# Brief:
Every entry in the data below needs to be repeated exactly.

BEGIN

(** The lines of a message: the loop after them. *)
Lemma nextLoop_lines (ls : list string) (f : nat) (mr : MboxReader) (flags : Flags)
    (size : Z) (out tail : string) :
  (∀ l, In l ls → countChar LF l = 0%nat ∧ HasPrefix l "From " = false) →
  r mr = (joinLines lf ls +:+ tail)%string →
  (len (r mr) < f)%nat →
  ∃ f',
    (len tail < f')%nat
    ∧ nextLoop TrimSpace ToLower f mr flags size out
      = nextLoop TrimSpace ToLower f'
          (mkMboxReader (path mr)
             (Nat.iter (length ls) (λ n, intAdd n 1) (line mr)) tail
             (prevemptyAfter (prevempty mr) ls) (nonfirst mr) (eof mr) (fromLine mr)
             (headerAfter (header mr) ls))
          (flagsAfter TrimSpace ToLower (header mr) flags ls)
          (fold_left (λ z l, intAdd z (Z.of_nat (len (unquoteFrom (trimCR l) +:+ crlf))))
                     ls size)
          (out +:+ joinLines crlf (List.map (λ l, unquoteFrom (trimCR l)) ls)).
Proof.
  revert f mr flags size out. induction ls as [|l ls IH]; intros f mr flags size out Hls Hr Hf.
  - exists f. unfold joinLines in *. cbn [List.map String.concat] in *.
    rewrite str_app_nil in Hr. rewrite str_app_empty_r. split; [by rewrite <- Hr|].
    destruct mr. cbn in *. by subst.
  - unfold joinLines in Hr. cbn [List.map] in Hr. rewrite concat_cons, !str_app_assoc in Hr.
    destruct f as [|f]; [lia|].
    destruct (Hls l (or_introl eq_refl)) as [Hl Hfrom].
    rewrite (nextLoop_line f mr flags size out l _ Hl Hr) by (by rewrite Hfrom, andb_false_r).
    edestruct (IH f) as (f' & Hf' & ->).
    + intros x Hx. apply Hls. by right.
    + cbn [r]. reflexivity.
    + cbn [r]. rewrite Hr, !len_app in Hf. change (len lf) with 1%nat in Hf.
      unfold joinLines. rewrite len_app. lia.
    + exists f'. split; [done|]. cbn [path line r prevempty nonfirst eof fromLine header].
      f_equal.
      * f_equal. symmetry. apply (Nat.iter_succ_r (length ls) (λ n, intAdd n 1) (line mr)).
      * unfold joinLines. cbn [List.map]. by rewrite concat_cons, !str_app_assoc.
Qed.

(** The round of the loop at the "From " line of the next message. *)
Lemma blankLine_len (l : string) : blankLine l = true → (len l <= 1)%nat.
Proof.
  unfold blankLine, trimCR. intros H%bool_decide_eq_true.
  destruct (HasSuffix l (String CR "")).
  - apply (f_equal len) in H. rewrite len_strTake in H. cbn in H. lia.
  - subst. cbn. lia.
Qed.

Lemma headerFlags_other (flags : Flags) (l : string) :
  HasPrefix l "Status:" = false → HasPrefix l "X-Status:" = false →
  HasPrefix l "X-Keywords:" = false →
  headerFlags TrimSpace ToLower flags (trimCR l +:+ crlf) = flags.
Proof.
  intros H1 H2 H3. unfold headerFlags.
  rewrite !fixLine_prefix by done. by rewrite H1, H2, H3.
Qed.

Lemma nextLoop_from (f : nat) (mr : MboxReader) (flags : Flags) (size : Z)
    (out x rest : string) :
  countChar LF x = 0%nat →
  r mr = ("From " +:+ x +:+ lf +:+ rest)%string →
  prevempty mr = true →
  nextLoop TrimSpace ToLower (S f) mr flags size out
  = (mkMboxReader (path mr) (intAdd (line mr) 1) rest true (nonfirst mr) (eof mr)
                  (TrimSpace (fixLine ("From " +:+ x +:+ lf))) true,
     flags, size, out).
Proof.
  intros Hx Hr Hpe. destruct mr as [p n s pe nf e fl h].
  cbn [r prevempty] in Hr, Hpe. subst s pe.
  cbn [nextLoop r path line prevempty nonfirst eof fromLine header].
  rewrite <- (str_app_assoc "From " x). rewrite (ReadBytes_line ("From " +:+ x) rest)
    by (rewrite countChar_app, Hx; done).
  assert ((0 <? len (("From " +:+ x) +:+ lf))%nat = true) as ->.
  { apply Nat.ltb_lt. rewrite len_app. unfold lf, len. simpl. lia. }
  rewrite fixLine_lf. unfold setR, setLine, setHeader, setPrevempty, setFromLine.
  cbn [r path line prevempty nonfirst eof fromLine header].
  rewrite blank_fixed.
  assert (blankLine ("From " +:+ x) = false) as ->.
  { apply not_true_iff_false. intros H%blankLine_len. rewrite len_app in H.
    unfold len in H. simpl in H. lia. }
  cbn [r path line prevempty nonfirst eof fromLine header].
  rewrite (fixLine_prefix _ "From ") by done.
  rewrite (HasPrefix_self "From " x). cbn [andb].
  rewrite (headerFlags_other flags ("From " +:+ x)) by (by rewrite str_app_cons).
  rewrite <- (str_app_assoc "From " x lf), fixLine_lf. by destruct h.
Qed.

END

# Answer box:
(** The lines of a message: the loop after them. *)
Lemma nextLoop_lines (ls : list string) (f : nat) (mr : MboxReader) (flags : Flags)
    (size : Z) (out tail : string) :
  (∀ l, In l ls → countChar LF l = 0%nat ∧ HasPrefix l "From " = false) →
  r mr = (joinLines lf ls +:+ tail)%string →
  (len (r mr) < f)%nat →
  ∃ f',
    (len tail < f')%nat
    ∧ nextLoop TrimSpace ToLower f mr flags size out
      = nextLoop TrimSpace ToLower f'
          (mkMboxReader (path mr)
             (Nat.iter (length ls) (λ n, intAdd n 1) (line mr)) tail
             (prevemptyAfter (prevempty mr) ls) (nonfirst mr) (eof mr) (fromLine mr)
             (headerAfter (header mr) ls))
          (flagsAfter TrimSpace ToLower (header mr) flags ls)
          (fold_left (λ z l, intAdd z (Z.of_nat (len (unquoteFrom (trimCR l) +:+ crlf))))
                     ls size)
          (out +:+ joinLines crlf (List.map (λ l, unquoteFrom (trimCR l)) ls)).
Proof.
  revert f mr flags size out. induction ls as [|l ls IH]; intros f mr flags size out Hls Hr Hf.
  - exists f. unfold joinLines in *. cbn [List.map String.concat] in *.
    rewrite str_app_nil in Hr. rewrite str_app_empty_r. split; [by rewrite <- Hr|].
    destruct mr. cbn in *. by subst.
  - unfold joinLines in Hr. cbn [List.map] in Hr. rewrite concat_cons, !str_app_assoc in Hr.
    destruct f as [|f]; [lia|].
    destruct (Hls l (or_introl eq_refl)) as [Hl Hfrom].
    rewrite (nextLoop_line f mr flags size out l _ Hl Hr) by (by rewrite Hfrom, andb_false_r).
    edestruct (IH f) as (f' & Hf' & ->).
    + intros x Hx. apply Hls. by right.
    + cbn [r]. reflexivity.
    + cbn [r]. rewrite Hr, !len_app in Hf. change (len lf) with 1%nat in Hf.
      unfold joinLines. rewrite len_app. lia.
    + exists f'. split; [done|]. cbn [path line r prevempty nonfirst eof fromLine header].
      f_equal.
      * f_equal. symmetry. apply (Nat.iter_succ_r (length ls) (λ n, intAdd n 1) (line mr)).
      * unfold joinLines. cbn [List.map]. by rewrite concat_cons, !str_app_assoc.
Qed.

(** The round of the loop at the "From " line of the next message. *)
Lemma blankLine_len (l : string) : blankLine l = true → (len l <= 1)%nat.
Proof.
  unfold blankLine, trimCR. intros H%bool_decide_eq_true.
  destruct (HasSuffix l (String CR "")).
  - apply (f_equal len) in H. rewrite len_strTake in H. cbn in H. lia.
  - subst. cbn. lia.
Qed.

Lemma headerFlags_other (flags : Flags) (l : string) :
  HasPrefix l "Status:" = false → HasPrefix l "X-Status:" = false →
  HasPrefix l "X-Keywords:" = false →
  headerFlags TrimSpace ToLower flags (trimCR l +:+ crlf) = flags.
Proof.
  intros H1 H2 H3. unfold headerFlags.
  rewrite !fixLine_prefix by done. by rewrite H1, H2, H3.
Qed.

Lemma nextLoop_from (f : nat) (mr : MboxReader) (flags : Flags) (size : Z)
    (out x rest : string) :
  countChar LF x = 0%nat →
  r mr = ("From " +:+ x +:+ lf +:+ rest)%string →
  prevempty mr = true →
  nextLoop TrimSpace ToLower (S f) mr flags size out
  = (mkMboxReader (path mr) (intAdd (line mr) 1) rest true (nonfirst mr) (eof mr)
                  (TrimSpace (fixLine ("From " +:+ x +:+ lf))) true,
     flags, size, out).
Proof.
  intros Hx Hr Hpe. destruct mr as [p n s pe nf e fl h].
  cbn [r prevempty] in Hr, Hpe. subst s pe.
  cbn [nextLoop r path line prevempty nonfirst eof fromLine header].
  rewrite <- (str_app_assoc "From " x). rewrite (ReadBytes_line ("From " +:+ x) rest)
    by (rewrite countChar_app, Hx; done).
  assert ((0 <? len (("From " +:+ x) +:+ lf))%nat = true) as ->.
  { apply Nat.ltb_lt. rewrite len_app. unfold lf, len. simpl. lia. }
  rewrite fixLine_lf. unfold setR, setLine, setHeader, setPrevempty, setFromLine.
  cbn [r path line prevempty nonfirst eof fromLine header].
  rewrite blank_fixed.
  assert (blankLine ("From " +:+ x) = false) as ->.
  { apply not_true_iff_false. intros H%blankLine_len. rewrite len_app in H.
    unfold len in H. simpl in H. lia. }
  cbn [r path line prevempty nonfirst eof fromLine header].
  rewrite (fixLine_prefix _ "From ") by done.
  rewrite (HasPrefix_self "From " x). cbn [andb].
  rewrite (headerFlags_other flags ("From " +:+ x)) by (by rewrite str_app_cons).
  rewrite <- (str_app_assoc "From " x lf), fixLine_lf. by destruct h.
Qed.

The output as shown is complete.